--- Problem requirements ---
From the entries below, output the line with "w_ops : Forall fits (in_ops i);" and each following line up to and including the line with "1 <= in_result", exactly as written.

--- Records supplied ---

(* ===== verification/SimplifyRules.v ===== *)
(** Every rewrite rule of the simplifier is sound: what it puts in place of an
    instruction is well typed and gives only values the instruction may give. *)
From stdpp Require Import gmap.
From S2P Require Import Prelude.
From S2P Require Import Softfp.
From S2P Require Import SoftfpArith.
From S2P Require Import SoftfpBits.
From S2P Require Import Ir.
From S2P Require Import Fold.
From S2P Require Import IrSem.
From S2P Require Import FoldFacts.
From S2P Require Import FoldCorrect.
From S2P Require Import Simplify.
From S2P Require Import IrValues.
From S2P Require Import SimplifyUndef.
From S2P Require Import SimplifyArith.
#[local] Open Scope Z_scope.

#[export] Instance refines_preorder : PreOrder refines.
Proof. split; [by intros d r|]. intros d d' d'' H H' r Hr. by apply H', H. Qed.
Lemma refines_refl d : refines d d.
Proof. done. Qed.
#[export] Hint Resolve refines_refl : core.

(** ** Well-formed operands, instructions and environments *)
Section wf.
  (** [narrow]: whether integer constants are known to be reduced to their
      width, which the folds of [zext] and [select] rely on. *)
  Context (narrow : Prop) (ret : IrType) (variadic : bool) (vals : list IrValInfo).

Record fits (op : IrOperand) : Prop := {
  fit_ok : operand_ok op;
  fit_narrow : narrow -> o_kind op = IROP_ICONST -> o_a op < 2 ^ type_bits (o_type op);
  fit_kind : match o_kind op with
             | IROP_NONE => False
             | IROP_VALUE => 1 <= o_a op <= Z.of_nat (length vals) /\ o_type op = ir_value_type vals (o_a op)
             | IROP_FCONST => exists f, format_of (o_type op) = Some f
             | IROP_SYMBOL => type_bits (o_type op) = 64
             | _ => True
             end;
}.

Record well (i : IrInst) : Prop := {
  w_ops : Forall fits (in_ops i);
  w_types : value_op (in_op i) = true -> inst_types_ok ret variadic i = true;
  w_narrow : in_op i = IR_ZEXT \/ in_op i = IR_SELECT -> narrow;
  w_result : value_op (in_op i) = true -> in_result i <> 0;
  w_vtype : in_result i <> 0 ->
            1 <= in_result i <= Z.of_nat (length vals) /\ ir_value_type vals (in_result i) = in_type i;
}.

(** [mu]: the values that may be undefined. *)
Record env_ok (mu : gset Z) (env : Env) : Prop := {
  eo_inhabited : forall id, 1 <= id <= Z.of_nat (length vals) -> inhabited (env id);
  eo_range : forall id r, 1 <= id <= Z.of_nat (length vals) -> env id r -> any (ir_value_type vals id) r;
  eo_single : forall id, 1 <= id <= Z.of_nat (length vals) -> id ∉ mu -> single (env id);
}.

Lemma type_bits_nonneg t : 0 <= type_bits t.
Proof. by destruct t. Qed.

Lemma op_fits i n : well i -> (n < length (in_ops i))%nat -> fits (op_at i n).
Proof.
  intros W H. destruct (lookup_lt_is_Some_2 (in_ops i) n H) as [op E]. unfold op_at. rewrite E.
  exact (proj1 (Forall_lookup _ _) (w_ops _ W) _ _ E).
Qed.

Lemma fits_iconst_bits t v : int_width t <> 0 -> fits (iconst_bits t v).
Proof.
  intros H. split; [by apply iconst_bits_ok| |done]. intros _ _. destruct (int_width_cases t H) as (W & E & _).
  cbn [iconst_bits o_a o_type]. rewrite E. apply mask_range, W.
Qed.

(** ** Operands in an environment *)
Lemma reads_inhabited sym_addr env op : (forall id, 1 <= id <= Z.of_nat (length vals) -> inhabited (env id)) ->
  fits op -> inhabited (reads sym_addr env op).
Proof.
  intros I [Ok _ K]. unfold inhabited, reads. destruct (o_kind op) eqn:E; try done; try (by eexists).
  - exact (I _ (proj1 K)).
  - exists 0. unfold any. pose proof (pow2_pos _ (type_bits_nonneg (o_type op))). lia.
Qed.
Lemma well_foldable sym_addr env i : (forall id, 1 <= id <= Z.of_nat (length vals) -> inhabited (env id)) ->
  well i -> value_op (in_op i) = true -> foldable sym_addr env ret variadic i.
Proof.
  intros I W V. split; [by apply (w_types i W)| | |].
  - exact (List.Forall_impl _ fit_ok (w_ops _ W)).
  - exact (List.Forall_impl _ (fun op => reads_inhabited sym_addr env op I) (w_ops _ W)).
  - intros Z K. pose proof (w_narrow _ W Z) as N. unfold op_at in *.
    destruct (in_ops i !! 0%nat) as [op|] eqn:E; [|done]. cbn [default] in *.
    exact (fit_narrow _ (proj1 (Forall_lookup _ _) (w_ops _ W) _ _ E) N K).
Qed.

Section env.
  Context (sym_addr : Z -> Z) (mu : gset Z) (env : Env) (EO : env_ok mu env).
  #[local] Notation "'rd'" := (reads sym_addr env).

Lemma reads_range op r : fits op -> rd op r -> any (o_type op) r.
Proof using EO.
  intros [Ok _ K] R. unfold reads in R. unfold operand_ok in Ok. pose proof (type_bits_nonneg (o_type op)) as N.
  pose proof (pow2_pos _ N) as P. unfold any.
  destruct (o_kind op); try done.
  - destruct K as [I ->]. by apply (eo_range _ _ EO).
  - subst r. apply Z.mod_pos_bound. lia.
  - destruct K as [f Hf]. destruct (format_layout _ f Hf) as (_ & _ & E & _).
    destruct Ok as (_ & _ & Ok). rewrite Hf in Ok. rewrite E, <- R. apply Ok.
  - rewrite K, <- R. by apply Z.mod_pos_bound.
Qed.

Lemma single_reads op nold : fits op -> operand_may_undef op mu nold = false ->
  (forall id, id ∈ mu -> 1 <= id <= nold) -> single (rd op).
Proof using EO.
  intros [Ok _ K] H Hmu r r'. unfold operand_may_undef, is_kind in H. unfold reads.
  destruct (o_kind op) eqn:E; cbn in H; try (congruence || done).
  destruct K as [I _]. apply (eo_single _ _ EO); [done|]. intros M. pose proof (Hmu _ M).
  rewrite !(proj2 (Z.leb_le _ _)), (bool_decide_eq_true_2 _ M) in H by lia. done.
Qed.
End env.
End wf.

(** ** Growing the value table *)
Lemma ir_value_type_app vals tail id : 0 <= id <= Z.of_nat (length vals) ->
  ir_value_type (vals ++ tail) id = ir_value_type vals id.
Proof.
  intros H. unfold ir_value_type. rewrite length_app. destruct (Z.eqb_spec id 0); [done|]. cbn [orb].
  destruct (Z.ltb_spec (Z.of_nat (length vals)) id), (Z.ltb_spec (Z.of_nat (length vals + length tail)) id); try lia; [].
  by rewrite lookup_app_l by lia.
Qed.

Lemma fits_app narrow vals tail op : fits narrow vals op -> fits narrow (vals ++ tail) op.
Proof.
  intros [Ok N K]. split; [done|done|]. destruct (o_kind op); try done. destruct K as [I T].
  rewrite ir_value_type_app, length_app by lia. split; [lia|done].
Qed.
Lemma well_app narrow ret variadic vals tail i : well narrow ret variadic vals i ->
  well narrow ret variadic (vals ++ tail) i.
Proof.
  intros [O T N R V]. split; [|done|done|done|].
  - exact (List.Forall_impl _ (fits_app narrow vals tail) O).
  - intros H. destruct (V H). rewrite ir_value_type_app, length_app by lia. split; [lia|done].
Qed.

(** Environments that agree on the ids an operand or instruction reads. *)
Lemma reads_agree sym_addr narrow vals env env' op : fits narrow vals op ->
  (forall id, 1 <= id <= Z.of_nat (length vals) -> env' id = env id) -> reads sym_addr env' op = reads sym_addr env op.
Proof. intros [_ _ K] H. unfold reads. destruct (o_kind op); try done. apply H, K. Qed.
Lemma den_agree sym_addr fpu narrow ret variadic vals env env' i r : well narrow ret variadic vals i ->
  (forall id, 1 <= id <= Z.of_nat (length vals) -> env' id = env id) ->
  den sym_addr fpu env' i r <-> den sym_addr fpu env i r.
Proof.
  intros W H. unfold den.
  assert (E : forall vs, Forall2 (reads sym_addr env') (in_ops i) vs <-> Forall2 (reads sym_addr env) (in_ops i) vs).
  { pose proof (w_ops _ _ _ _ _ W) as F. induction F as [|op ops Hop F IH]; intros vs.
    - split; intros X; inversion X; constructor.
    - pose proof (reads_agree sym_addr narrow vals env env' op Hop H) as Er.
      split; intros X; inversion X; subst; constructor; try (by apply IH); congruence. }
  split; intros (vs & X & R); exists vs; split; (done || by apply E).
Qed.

--- Written reply ---
  w_ops : Forall fits (in_ops i);
  w_types : value_op (in_op i) = true -> inst_types_ok ret variadic i = true;
  w_narrow : in_op i = IR_ZEXT \/ in_op i = IR_SELECT -> narrow;
  w_result : value_op (in_op i) = true -> in_result i <> 0;
  w_vtype : in_result i <> 0 ->
            1 <= in_result i <= Z.of_nat (length vals) /\ ir_value_type vals (in_result i) = in_type i;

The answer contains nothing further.